■ **WHAT IS BEING ASKED**: Every line of the records below from the line with "Proof. reflexivity. Qed." up to and including the line with "(cb : bool) (tr" must be reproduced exactly, and no line outside that range.

[Collected data]
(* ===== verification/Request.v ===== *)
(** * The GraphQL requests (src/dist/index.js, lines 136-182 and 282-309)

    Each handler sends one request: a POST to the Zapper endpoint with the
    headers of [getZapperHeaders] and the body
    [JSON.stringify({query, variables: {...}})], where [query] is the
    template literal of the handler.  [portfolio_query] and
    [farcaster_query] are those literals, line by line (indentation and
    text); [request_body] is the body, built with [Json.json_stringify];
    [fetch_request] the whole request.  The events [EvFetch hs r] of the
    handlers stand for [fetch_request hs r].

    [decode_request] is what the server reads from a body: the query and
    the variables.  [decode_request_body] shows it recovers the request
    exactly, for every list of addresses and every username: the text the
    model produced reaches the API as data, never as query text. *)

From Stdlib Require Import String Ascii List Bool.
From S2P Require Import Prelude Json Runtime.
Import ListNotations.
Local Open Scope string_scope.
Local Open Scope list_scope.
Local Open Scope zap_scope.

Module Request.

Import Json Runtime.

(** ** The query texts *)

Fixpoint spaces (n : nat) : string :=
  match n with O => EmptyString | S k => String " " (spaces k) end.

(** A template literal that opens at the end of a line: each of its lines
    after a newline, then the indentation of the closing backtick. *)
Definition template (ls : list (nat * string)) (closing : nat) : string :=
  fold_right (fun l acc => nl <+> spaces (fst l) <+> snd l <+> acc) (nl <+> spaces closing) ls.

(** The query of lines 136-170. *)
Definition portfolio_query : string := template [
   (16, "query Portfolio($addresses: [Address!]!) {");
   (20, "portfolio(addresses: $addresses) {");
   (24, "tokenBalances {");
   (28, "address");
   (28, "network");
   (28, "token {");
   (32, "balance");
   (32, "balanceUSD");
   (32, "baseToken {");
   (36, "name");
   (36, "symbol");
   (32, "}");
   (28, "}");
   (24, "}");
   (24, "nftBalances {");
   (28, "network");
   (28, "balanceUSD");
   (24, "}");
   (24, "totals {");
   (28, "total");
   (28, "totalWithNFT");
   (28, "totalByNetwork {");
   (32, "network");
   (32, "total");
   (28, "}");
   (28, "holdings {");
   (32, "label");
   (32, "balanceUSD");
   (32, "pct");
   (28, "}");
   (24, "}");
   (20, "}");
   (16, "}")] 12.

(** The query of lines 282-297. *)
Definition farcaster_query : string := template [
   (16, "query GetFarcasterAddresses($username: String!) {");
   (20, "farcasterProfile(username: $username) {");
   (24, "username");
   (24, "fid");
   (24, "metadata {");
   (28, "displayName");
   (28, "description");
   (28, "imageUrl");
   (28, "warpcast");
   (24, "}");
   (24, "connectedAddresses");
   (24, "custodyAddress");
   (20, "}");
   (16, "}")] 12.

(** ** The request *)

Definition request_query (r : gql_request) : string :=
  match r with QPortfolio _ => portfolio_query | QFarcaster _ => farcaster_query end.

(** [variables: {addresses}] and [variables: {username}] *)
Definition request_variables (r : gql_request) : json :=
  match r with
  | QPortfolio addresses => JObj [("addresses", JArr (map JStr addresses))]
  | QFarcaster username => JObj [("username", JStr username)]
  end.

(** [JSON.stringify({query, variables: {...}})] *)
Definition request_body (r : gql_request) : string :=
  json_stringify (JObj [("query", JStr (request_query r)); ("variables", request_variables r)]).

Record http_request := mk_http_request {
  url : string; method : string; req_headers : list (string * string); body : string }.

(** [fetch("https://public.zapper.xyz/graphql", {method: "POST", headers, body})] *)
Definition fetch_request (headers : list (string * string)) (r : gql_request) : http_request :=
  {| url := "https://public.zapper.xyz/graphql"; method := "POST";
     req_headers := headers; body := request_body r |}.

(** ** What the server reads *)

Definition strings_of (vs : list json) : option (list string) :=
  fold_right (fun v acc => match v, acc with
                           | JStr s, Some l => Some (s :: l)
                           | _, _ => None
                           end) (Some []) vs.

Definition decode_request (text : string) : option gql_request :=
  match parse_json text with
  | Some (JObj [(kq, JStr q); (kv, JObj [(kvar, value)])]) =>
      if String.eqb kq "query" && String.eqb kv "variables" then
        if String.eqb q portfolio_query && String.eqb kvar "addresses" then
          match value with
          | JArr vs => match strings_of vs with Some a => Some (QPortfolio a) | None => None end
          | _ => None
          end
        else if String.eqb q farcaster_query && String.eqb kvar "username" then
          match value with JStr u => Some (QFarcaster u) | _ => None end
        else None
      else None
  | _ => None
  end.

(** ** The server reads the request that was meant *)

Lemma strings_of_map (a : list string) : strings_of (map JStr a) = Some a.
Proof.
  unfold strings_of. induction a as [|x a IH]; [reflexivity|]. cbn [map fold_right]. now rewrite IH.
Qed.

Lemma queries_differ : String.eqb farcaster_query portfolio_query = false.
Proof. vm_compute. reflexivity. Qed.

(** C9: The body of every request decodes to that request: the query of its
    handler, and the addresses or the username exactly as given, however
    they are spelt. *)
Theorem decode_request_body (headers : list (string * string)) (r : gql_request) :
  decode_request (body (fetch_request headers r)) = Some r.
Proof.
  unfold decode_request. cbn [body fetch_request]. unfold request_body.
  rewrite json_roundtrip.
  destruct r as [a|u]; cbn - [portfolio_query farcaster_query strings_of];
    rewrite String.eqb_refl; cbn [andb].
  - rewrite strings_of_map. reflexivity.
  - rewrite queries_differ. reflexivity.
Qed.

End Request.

---

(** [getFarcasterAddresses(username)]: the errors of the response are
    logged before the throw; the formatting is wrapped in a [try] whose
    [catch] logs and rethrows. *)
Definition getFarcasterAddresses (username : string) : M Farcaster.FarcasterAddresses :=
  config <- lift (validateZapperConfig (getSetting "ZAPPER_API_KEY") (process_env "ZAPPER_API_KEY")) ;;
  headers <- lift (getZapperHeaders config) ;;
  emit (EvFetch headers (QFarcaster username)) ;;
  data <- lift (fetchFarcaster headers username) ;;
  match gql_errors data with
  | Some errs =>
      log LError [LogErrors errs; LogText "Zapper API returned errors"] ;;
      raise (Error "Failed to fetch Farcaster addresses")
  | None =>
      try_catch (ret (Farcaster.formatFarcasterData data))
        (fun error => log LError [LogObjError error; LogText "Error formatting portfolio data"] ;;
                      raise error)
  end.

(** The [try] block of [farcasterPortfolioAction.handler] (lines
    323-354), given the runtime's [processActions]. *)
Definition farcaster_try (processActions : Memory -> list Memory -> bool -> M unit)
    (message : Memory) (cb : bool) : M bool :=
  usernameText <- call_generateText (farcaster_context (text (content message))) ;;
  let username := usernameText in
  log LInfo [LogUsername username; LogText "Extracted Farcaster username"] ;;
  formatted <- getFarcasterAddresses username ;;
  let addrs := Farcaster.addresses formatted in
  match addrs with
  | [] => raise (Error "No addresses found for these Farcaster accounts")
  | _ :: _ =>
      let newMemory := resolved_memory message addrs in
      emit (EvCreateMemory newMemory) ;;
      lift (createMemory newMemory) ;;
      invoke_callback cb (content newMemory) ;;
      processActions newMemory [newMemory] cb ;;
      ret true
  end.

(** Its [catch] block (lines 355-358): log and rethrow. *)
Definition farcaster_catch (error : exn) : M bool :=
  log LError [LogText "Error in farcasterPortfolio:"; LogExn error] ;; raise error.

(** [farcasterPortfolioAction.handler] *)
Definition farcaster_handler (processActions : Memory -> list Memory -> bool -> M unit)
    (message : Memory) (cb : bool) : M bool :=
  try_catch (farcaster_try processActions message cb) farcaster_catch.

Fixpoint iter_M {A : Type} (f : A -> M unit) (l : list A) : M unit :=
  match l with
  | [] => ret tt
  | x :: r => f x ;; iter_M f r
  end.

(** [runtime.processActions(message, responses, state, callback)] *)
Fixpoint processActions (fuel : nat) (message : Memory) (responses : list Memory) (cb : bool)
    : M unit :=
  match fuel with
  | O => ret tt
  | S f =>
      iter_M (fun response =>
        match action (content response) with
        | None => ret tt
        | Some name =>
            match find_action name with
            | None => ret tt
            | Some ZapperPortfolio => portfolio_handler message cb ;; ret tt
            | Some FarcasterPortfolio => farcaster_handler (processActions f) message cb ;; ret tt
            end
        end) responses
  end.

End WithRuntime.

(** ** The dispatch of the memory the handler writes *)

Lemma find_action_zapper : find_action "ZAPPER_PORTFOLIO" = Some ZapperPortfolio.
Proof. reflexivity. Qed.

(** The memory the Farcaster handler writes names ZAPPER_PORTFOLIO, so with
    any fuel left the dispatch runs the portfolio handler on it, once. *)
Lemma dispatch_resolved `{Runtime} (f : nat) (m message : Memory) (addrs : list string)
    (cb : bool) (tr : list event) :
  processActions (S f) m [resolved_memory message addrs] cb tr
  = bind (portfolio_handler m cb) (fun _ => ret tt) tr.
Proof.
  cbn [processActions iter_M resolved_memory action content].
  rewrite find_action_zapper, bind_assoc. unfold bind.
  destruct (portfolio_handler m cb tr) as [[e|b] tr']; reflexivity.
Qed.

...

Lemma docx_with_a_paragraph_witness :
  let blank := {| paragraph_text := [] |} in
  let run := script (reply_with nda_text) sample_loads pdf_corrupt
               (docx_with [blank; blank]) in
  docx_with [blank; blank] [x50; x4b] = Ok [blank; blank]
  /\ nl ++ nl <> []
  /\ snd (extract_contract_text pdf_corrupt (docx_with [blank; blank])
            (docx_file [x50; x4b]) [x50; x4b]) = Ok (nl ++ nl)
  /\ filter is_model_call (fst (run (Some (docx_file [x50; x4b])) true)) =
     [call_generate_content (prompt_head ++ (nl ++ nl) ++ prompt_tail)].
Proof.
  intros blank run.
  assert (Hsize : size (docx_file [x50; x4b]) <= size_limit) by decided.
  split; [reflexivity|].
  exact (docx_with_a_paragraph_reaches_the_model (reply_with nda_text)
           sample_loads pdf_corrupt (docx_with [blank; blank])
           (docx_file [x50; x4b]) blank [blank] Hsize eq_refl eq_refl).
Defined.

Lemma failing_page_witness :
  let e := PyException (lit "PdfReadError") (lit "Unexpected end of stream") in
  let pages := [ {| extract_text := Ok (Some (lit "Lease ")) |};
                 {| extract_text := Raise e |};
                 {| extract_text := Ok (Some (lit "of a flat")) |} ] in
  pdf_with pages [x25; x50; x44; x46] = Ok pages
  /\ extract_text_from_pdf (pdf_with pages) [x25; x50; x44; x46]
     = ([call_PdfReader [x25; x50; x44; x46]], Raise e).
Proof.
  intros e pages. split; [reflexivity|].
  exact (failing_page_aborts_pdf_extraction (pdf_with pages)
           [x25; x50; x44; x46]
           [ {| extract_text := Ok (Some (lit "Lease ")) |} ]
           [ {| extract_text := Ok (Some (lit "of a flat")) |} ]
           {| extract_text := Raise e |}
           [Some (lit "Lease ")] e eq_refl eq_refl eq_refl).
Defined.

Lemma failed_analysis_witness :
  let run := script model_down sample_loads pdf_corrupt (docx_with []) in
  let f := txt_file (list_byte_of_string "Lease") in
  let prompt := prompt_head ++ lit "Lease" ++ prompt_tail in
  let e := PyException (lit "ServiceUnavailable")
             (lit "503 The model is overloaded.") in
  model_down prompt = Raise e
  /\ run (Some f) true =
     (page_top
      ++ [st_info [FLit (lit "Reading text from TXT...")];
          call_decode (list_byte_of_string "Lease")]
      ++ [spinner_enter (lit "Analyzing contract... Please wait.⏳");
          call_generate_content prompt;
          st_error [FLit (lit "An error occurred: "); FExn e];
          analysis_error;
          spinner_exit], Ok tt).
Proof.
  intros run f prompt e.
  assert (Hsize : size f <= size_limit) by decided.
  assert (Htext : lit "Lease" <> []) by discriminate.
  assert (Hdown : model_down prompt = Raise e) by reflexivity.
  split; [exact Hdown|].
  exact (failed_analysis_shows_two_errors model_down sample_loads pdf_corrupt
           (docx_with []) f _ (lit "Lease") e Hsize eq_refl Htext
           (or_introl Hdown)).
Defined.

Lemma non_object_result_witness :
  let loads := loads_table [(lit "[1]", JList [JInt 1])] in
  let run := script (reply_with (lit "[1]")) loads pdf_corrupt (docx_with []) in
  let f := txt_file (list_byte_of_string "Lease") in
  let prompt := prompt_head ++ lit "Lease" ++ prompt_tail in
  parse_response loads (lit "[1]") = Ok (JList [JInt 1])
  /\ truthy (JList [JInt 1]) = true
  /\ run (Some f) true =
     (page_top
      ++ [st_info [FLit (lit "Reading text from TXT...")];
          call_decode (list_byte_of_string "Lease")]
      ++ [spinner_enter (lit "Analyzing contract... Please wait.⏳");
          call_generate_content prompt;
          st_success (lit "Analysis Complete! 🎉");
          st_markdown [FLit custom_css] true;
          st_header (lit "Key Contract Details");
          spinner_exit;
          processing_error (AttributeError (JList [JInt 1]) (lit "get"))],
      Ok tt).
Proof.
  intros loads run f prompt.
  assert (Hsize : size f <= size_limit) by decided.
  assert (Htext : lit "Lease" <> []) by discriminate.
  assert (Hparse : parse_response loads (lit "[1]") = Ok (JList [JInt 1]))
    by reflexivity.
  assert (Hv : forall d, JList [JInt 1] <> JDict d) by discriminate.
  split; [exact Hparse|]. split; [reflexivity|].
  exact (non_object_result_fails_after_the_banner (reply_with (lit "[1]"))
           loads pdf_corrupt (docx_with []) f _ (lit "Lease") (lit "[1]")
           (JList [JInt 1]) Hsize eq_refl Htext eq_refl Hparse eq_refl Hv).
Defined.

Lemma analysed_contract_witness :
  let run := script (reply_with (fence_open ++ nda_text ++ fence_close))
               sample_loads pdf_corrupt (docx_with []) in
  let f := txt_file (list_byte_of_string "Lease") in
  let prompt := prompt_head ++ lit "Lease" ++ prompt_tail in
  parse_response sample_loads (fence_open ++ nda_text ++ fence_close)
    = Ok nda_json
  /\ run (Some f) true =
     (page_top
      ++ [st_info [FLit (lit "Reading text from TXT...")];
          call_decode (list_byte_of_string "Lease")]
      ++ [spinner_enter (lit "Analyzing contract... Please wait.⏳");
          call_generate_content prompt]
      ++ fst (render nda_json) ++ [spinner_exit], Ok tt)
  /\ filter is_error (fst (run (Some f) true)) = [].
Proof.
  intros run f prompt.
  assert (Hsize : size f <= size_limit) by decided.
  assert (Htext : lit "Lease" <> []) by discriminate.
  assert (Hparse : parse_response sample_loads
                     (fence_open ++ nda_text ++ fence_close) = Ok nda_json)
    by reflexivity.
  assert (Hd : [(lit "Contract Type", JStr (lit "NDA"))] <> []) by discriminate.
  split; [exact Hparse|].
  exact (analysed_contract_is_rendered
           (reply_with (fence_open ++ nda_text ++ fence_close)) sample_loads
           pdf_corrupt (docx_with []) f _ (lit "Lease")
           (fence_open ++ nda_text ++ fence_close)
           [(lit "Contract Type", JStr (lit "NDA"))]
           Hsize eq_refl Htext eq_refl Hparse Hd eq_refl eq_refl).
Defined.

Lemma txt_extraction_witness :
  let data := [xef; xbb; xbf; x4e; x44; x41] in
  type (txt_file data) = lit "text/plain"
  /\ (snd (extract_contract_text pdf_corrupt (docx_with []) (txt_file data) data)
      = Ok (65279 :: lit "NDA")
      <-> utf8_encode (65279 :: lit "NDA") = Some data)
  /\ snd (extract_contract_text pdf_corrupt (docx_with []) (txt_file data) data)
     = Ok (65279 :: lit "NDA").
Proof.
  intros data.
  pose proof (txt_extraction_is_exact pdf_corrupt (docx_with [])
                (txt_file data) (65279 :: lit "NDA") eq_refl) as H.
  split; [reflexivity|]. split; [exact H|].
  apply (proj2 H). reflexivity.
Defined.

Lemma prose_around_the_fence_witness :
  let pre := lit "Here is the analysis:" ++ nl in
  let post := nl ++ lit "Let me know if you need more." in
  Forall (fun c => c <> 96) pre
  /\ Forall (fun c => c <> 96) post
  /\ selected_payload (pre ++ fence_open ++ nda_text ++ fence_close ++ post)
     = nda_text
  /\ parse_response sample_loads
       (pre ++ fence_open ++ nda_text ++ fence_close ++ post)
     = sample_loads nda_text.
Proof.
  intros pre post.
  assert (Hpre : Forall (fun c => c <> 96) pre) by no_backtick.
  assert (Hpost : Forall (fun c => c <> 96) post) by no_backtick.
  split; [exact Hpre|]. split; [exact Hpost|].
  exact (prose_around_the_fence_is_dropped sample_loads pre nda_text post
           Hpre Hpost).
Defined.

■ **ANSWER SPACE**:
Proof. reflexivity. Qed.

(** The memory the Farcaster handler writes names ZAPPER_PORTFOLIO, so with
    any fuel left the dispatch runs the portfolio handler on it, once. *)
Lemma dispatch_resolved `{Runtime} (f : nat) (m message : Memory) (addrs : list string)
    (cb : bool) (tr : list event) :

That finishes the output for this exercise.